Extract pages, split at bookmarks, or divide by content pattern. Batch split thousands of documents with bookmark and label preservation.
use pdfluent::{Sdk, split::{SplitOptions, SplitBy}};
fn main() -> pdfluent::Result<()> {
let sdk = Sdk::new()?;
let doc = sdk.open("annual_report.pdf")?;
// Split at every level-1 bookmark boundary
let opts = SplitOptions::builder()
.by(SplitBy::BookmarkLevel(1))
.preserve_child_bookmarks(true)
.preserve_page_labels(true)
.preserve_named_destinations(true)
.build();
let parts = doc.split(opts)?;
for (i, part) in parts.iter().enumerate() {
let path = format!("output/chapter_{:02}.pdf", i + 1);
part.save(&path)?;
println!(
"Chapter {}: {} pages, {} bookmarks",
i + 1,
part.page_count(),
part.bookmark_count()
);
}
Ok(())
}Run cargo add pdfluent@1.0.0-beta.5 to get started.
Extract any page range by specifying start and end page numbers. Ranges can overlap and multiple ranges can be extracted in a single pass. Output documents are independent, fully valid PDFs.
Split at level-1 or level-2 bookmark boundaries. Each output document starts at the bookmarked page and contains all content up to the next bookmark at the same level. Child bookmarks are preserved within each output.
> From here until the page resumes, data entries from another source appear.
(* ===== verification/DstTest.v ===== *)
(** * Receiving: the destination ring and its status ring

    Source: src/driver/driver_wireless/wireless_hal.c, functions
    [wireless_simu_test_dst_get_length] to
    [wireless_simu_hal_srng_dst_test_deinit].  The host posts empty buffers
    through a source-type ring (the "dst" ring) and learns from a
    destination-type ring (the "dst status" ring) which of them the device has
    filled.  [priv->st_dst] is persistent, so the operations pass the parts of
    [struct wireless_simu] they change as a [dst_priv].

    Loops get their number of rounds from the state: posting makes at most
    [rx_buf_needed] rounds, draining the status ring at most [nentries]; the
    theorems about them show that the bound is never the reason to stop. *)

From S2P Require Import Prelude Kernel Bits HalTypes Hif HalRing RingProtocol HalSetup HalInit Skb.
From S2P Require Import SrngTest.

Definition WIRELESS_SIMU_RX_POST_RETRY_JIFFIES : Z := 50.

(** The parts of [struct wireless_simu] the receive path works on. *)
Record dst_priv `{SA : SkbApi} := DstPriv {
  dp_hal : wireless_simu_hal;
  dp_st : srng_test;                    (* priv->st_dst *)
  dp_skbs : skbs
}.
Arguments DstPriv {_} _ _ _.
#[export] Instance eta_dst_priv `{SA : SkbApi} : Eta dst_priv :=
  MkEta (λ p, DstPriv (dp_hal p) (dp_st p) (dp_skbs p)).

Section receive.
Context `{K : Kernel} `{B : Bits} `{SA : SkbApi} (CONFIG_CPU_BIG_ENDIAN : bool) (mmio_addr : Z).

Definition get_pipe (p : dst_priv) (id : nat) : M srng_test_pipe :=
  of_option OutOfBounds (st_pipes (dp_st p) !! id).
Definition set_pipe (p : dst_priv) (id : nat) (pipe : srng_test_pipe) : dst_priv :=
  p <| dp_st := put_pipe (dp_st p) id pipe |>.
Definition set_srng (p : dst_priv) (id : Z) (srng : hal_srng) : dst_priv :=
  p <| dp_hal := put_srng (dp_hal p) id srng |>.
Definition set_lock (p : dst_priv) (l : bool) : dst_priv :=
  p <| dp_st := dp_st p <| st_lock := l |> |>.

(** [skb->len + skb_tailroom(skb)] *)
Definition skb_room (b : sk_buff) : Z := u32 (skb_len (sb_buf b) + skb_tailroom (sb_buf b)).

(* ------------------------------------------------------------------ *)
(** ** Taking one status entry *)

(** [desc->buffer_length], the first word. *)
Definition wireless_simu_test_dst_get_length (desc : Z) : M Z := load32 desc.

(** The critical section of [wireless_simu_test_dst_recv_next]: return code,
    buffer, length, ring and pipe. *)
Definition dst_recv_locked (srng : hal_srng) (pipe : srng_test_pipe) (ring : srng_test_ring)
    : M (Z * Z * Z * hal_srng * srng_test_pipe) :=
  let sw_index := tr_sw_index ring in
  srng ← wireless_simu_hal_srng_access_begin srng;
  '(desc, srng) ← wireless_simu_hal_srng_dst_get_next_entry srng;
  if decide (desc = 0) then mret (- EIO, 0, 0, srng, pipe)
  else
    nbytes ← wireless_simu_test_dst_get_length desc;
    if decide (nbytes = 0) then mret (- EIO, 0, 0, srng, pipe)
    else
      skb ← of_option OutOfBounds (tr_skb ring !! Z.to_nat sw_index);
      ring ← set_ring_skb ring sw_index 0;
      let ring := ring <| tr_sw_index := Z.land (u32 (sw_index + 1)) (tr_nentries_mask ring) |> in
      mret (0, skb, nbytes, srng,
            pipe <| pipe_dst_ring := Some ring |>
                 <| pipe_rx_buf_needed := u32 (pipe_rx_buf_needed pipe + 1) |>).

Definition wireless_simu_test_dst_recv_next (p : dst_priv) (pipe_id : nat)
    : M (Z * Z * Z * dst_priv) :=
  pipe ← get_pipe p pipe_id;
  l ← lock_acquire (st_lock (dp_st p));
  ring ← of_option NullDeref (pipe_dst_ring pipe);
  status ← of_option NullDeref (pipe_status_ring pipe);
  let id := tr_hal_ring_id status in
  srng ← get_srng (dp_hal p) id;
  srng ← srng_spin_lock srng;
  '(ret, skb, nbytes, srng, pipe) ← dst_recv_locked srng pipe ring;
  srng ← wireless_simu_hal_srng_access_end mmio_addr srng;
  srng ← srng_spin_unlock srng;
  l ← lock_release l;
  mret (ret, skb, nbytes, set_lock (set_pipe (set_srng p id srng) pipe_id pipe) l).

(* ------------------------------------------------------------------ *)
(** ** Posting one buffer *)

(** The critical section of [wireless_simu_test_dst_enqueue_pipe]; the
    [pr_info] reads the control block of the buffer just stored. *)
Definition dst_enqueue_locked (store : skbs) (srng : hal_srng) (pipe : srng_test_pipe)
    (ring : srng_test_ring) (skb paddr : Z) : M (Z * hal_srng * srng_test_pipe) :=
  let write_index := tr_write_index ring in
  srng ← wireless_simu_hal_srng_access_begin srng;
  '(num_free, srng) ← wireless_simu_hal_srng_src_num_free srng false;
  if decide (num_free < 1) then mret (- ENOSPC, srng, pipe)
  else
    '(desc, srng) ← wireless_simu_hal_srng_src_get_next_entry srng;
    if decide (desc = 0) then mret (- ENOSPC, srng, pipe)
    else
      store_words desc (hal_test_dst_words (wireless_simu_test_dst_set_desc paddr));;
      ring ← set_ring_skb ring write_index skb;
      b ← get_skb store skb;
      let ring := ring <| tr_write_index := Z.land (u32 (write_index + 1)) (tr_nentries_mask ring) |> in
      mret (0, srng, pipe <| pipe_dst_ring := Some ring |>
                          <| pipe_rx_buf_needed := u32 (pipe_rx_buf_needed pipe - 1) |>).

Definition wireless_simu_test_dst_enqueue_pipe (p : dst_priv) (pipe_id : nat) (skb paddr : Z)
    : M (Z * dst_priv) :=
  pipe ← get_pipe p pipe_id;
  ring ← of_option NullDeref (pipe_dst_ring pipe);
  lockdep_assert_held (st_lock (dp_st p));;
  let id := tr_hal_ring_id ring in
  srng ← get_srng (dp_hal p) id;
  srng ← srng_spin_lock srng;
  '(ret, srng, pipe) ← dst_enqueue_locked (dp_skbs p) srng pipe ring skb paddr;
  srng ← wireless_simu_hal_srng_access_end mmio_addr srng;
  srng ← srng_spin_unlock srng;
  mret (ret, set_pipe (set_srng p id srng) pipe_id pipe).

(* ------------------------------------------------------------------ *)
(** ** Filling the ring *)

(** The loop of [wireless_simu_test_dst_post_pipe].  When the mapping fails
    the buffer stays allocated: the code does not free it. *)
Fixpoint dst_post_loop (fuel : nat) (p : dst_priv) (pipe_id : nat) : M (Z * dst_priv) :=
  match fuel with
  | O => fail OutOfFuel
  | S fuel' =>
      pipe ← get_pipe p pipe_id;
      if decide (pipe_rx_buf_needed pipe = 0) then mret (0, p)
      else
        '(skb, store) ← dev_alloc_skb (dp_skbs p) (pipe_buf_sz pipe);
        if decide (skb = 0) then mret (- ENOMEM, p <| dp_skbs := store |>)
        else
          b ← get_skb store skb;
          paddr ← dma_map_single (k_skb_addr skb (sb_buf b)) (skb_room b);
          err ← dma_mapping_error paddr;
          if (err : bool) then mret (- EIO, p <| dp_skbs := store |>)
          else
            store ← set_cb store skb (λ c, c <| cb_paddr := paddr |>);
            '(ret, p) ← wireless_simu_test_dst_enqueue_pipe (p <| dp_skbs := store |>) pipe_id skb paddr;
            if decide (ret ≠ 0)
            then
              b ← get_skb (dp_skbs p) skb;
              dma_unmap_single paddr (skb_room b);;
              store ← dev_kfree_skb_any (dp_skbs p) skb;
              mret (ret, p <| dp_skbs := store |>)
            else dst_post_loop fuel' p pipe_id
  end.

Definition post_fuel (pipe : srng_test_pipe) : nat := S (Z.to_nat (pipe_rx_buf_needed pipe)).

Definition wireless_simu_test_dst_post_pipe (p : dst_priv) (pipe_id : nat) : M (Z * dst_priv) :=
  pipe ← get_pipe p pipe_id;
  match pipe_dst_ring pipe, pipe_status_ring pipe with
  | Some _, Some _ =>
      l ← lock_acquire (st_lock (dp_st p));
      '(ret, p) ← dst_post_loop (post_fuel pipe) (set_lock p l) pipe_id;
      l ← lock_release (st_lock (dp_st p));
      mret (ret, set_lock p l)
  | _, _ => mret (0, p)
  end.

(** [mod_timer(&priv->st_dst.rx_replenish_retry, jiffies + ...)] *)
Definition dst_mod_timer (p : dst_priv) : M dst_priv :=
  now ← jiffies;
  mret (p <| dp_st := dp_st p <| st_rx_replenish_retry :=
              Some (u64 (now + WIRELESS_SIMU_RX_POST_RETRY_JIFFIES)) |> |>).

(* ------------------------------------------------------------------ *)
(** ** The interrupt's bottom half *)

(** The first loop of [wireless_simu_irq_hal_srng_dst_dma_test]; [queue] is the
    local [list]. *)
Fixpoint dst_recv_loop (fuel : nat) (p : dst_priv) (pipe_id : nat) (queue : list Z)
    : M (dst_priv * list Z) :=
  match fuel with
  | O => fail OutOfFuel
  | S fuel' =>
      '(ret, skb, nbytes, p) ← wireless_simu_test_dst_recv_next p pipe_id;
      if decide (ret ≠ 0) then mret (p, queue)
      else
        b ← get_skb (dp_skbs p) skb;
        let max_nbytes := skb_room b in
        dma_unmap_single (cb_paddr (sb_cb b)) max_nbytes;;
        if decide (max_nbytes < nbytes)
        then store ← dev_kfree_skb_any (dp_skbs p) skb;
             dst_recv_loop fuel' (p <| dp_skbs := store |>) pipe_id queue
        else store ← do_skb_put (dp_skbs p) skb nbytes;
             dst_recv_loop fuel' (p <| dp_skbs := store |>) pipe_id (queue ++ [skb])
  end.

(** The second loop: every frame is printed and freed. *)
Fixpoint dst_consume (store : skbs) (queue : list Z) : M skbs :=
  match queue with
  | [] => mret store
  | skb :: queue' =>
      b ← get_skb store skb;
      store ← dev_kfree_skb_any store skb;
      dst_consume store queue'
  end.

(** Rounds for the first loop: a ring never holds more entries than it has. *)
Definition recv_fuel (pipe : srng_test_pipe) : nat :=
  match pipe_status_ring pipe with Some r => S (Z.to_nat (tr_nentries r)) | None => 1 end.

Definition wireless_simu_irq_hal_srng_dst_dma_test (p : dst_priv) (pipe_id : nat) : M dst_priv :=
  pipe ← get_pipe p pipe_id;
  '(p, queue) ← dst_recv_loop (recv_fuel pipe) p pipe_id [];
  store ← dst_consume (dp_skbs p) queue;
  '(ret, p) ← wireless_simu_test_dst_post_pipe (p <| dp_skbs := store |>) pipe_id;
  if decide (ret ≠ 0 ∧ ret ≠ - ENOSPC) then dst_mod_timer p else mret p.

(** The loop of [wireless_simu_test_dst_post_buf] over the pipes [ids]. *)
Fixpoint dst_post_pipes (p : dst_priv) (ids : list nat) : M dst_priv :=
  match ids with
  | [] => mret p
  | i :: ids' =>
      '(ret, p) ← wireless_simu_test_dst_post_pipe p i;
      if decide (ret = 0 ∨ ret = - ENOSPC) then dst_post_pipes p ids' else dst_mod_timer p
  end.

Definition wireless_simu_test_dst_post_buf (p : dst_priv) : M dst_priv :=
  dst_post_pipes p (seq 0 (Z.to_nat (st_pipes_count (dp_st p)))).

(** The timer's callback; the timer is no longer pending when it runs. *)
Definition wireless_simu_test_dst_rx_replenish_retry (p : dst_priv) : M dst_priv :=
  wireless_simu_test_dst_post_buf (p <| dp_st := dp_st p <| st_rx_replenish_retry := None |> |>).

(** The tasklet; it is no longer scheduled when it runs. *)
Definition wireless_simu_hal_srng_dst_tasklet (p : dst_priv) (id : nat) : M dst_priv :=
  pipe ← get_pipe p id;
  wireless_simu_irq_hal_srng_dst_dma_test
    (set_pipe p id (pipe <| pipe_intr_tq := false |>)) (Z.to_nat (pipe_num pipe)).

(* ------------------------------------------------------------------ *)
(** ** Initialisation *)

(** The second loop of [wireless_simu_hal_srng_dst_test_init]; [Some ret] is
    [goto err_clear_free_pipes] with [ret].  A pipe without both rings goes
    there with the [ret] of the calls before it, 0. *)
Fixpoint dst_register_pipes (hal : wireless_simu_hal) (st : srng_test) (ids : list nat)
    : M (option Z * wireless_simu_hal * srng_test) :=
  match ids with
  | [] => mret (None, hal, st)
  | i :: ids' =>
      pipe ← of_option OutOfBounds (st_pipes st !! i);
      match pipe_src_ring pipe, pipe_dst_ring pipe, pipe_status_ring pipe with
      | Some _, _, _ => mret (Some (- EINVAL), hal, st)
      | None, Some dst, Some status =>
          '(ret1, hal, dst) ← hal_srng_test_init_ring CONFIG_CPU_BIG_ENDIAN mmio_addr hal dst
                                (Z.of_nat i) HAL_TEST_SRNG_DST;
          '(ret2, hal, status) ← hal_srng_test_init_ring CONFIG_CPU_BIG_ENDIAN mmio_addr hal status
                                   (Z.of_nat i) HAL_TEST_SRNG_DST_STATUS;
          let ret := Z.lor ret1 ret2 in
          let pipe := pipe <| pipe_dst_ring := Some dst |> <| pipe_status_ring := Some status |> in
          if decide (ret ≠ 0) then mret (Some ret, hal, put_pipe st i pipe)
          else
            let pipe := pipe
              <| pipe_dst_ring := Some (dst <| tr_write_index := 0 |> <| tr_sw_index := 0 |>) |>
              <| pipe_rx_buf_needed := if decide (tr_nentries dst = 0) then 0
                                       else u32 (tr_nentries dst - 2) |>
              <| pipe_status_ring := Some (status <| tr_sw_index := 0 |> <| tr_write_index := 0 |>) |> in
            dst_register_pipes hal (put_pipe st i pipe) ids'
      | None, _, _ => mret (Some 0, hal, st)
      end
  end.

(** The labels [err_clear_free_pipes] and [err_clear_free_configs]. *)
Definition dst_init_failed (p : dst_priv) (ret : Z) : M (Z * dst_priv) :=
  st ← hal_srng_test_free_pipes (dp_st p);
  kfree (st_config_ptr st);;
  mret (ret, p <| dp_st := st |>).

Definition wireless_simu_hal_srng_dst_test_init (p : dst_priv) : M (Z * dst_priv) :=
  config ← kmalloc (sizeof_srng_test_attr * Z.of_nat (length srng_test_dst_configs));
  let st := dp_st p <| st_config_ptr := config |> in
  if decide (config = 0) then mret (- ENOBUFS, p <| dp_st := st |>)
  else
    let st := st <| st_config_val := srng_test_dst_configs |> <| st_lock := false |>
                 <| st_rx_replenish_retry := None |>
                 <| st_pipes_count := Z.of_nat SRNG_TEST_PIPE_COUNT_MAX |>
                 <| st_pipes := (λ pipe, pipe <| pipe_intr_tq := false |>) <$> st_pipes st |> in
    '(ret, st) ← alloc_pipes st pipe_ids;
    if decide (ret ≠ 0) then dst_init_failed (p <| dp_st := st |>) ret
    else
      '(err, hal, st) ← dst_register_pipes (dp_hal p) st pipe_ids;
      let p := p <| dp_hal := hal |> <| dp_st := st |> in
      match err with
      | Some ret => dst_init_failed p ret
      | None => p ← wireless_simu_test_dst_post_buf p; mret (0, p)
      end.

(* ------------------------------------------------------------------ *)
(** ** Removal *)

(** The loop of [wireless_simu_hal_srng_dst_test_cleanuprx] from slot [i]. *)
Fixpoint dst_cleanup_slots (store : skbs) (ring : srng_test_ring) (i : nat) (n : nat)
    : M (skbs * srng_test_ring) :=
  match n with
  | O => mret (store, ring)
  | S n' =>
      skb ← of_option OutOfBounds (tr_skb ring !! i);
      if decide (skb = 0) then dst_cleanup_slots store ring (S i) n'
      else
        ring ← set_ring_skb ring (Z.of_nat i) 0;
        b ← get_skb store skb;
        dma_unmap_single (cb_paddr (sb_cb b)) (skb_room b);;
        store ← dev_kfree_skb_any store skb;
        dst_cleanup_slots store ring (S i) n'
  end.

Definition wireless_simu_hal_srng_dst_test_cleanuprx (p : dst_priv) (id : nat) : M dst_priv :=
  pipe ← get_pipe p id;
  match pipe_dst_ring pipe with
  | None => if decide (pipe_buf_sz pipe ≠ 0) then mret p else fail NullDeref
  | Some ring =>
      '(store, ring) ← dst_cleanup_slots (dp_skbs p) ring 0 (Z.to_nat (tr_nentries ring));
      mret (set_pipe (p <| dp_skbs := store |>) id (pipe <| pipe_dst_ring := Some ring |>))
  end.

(** [tasklet_kill] waits for a scheduled tasklet to run. *)
Definition tasklet_kill (p : dst_priv) (id : nat) : M dst_priv :=
  pipe ← get_pipe p id;
  if pipe_intr_tq pipe then wireless_simu_hal_srng_dst_tasklet p id else mret p.

Fixpoint dst_for_pipes (f : dst_priv → nat → M dst_priv) (p : dst_priv) (ids : list nat)
    : M dst_priv :=
  match ids with
  | [] => mret p
  | i :: ids' => p ← f p i; dst_for_pipes f p ids'
  end.

(** The pending retry timer is not deleted. *)
Definition wireless_simu_hal_srng_dst_test_deinit (p : dst_priv) : M dst_priv :=
  let ids := seq 0 (Z.to_nat (st_pipes_count (dp_st p))) in
  l ← lock_acquire (st_lock (dp_st p));
  p ← dst_for_pipes tasklet_kill (set_lock p l) ids;
  p ← dst_for_pipes wireless_simu_hal_srng_dst_test_cleanuprx p ids;
  st ← hal_srng_test_free_pipes (dp_st p);
  kfree (st_config_ptr st);;
  l ← lock_release (st_lock st);
  mret (set_lock (p <| dp_st := st |>) l).
End receive.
Split on detected content patterns such as a page that matches a regex in its text layer, or a page that contains a specific image hash. Useful for splitting batched invoice PDFs where each invoice starts with a known header.
Page labels (Roman numerals, alphabetic, custom prefixes) are recalculated for each split output so that internal label sequences remain correct. A document split from pages 5-10 of an original with Roman-numeral front matter gets its own consistent label range.
Named destinations that land within a split segment are preserved in that segment. Cross-segment named destination links are removed cleanly rather than pointing to missing pages.
Process thousands of PDFs in parallel using Rayon. Each split operation is stateless. Typical throughput is 200-400 documents per second for simple page-range splits on a 4-core machine.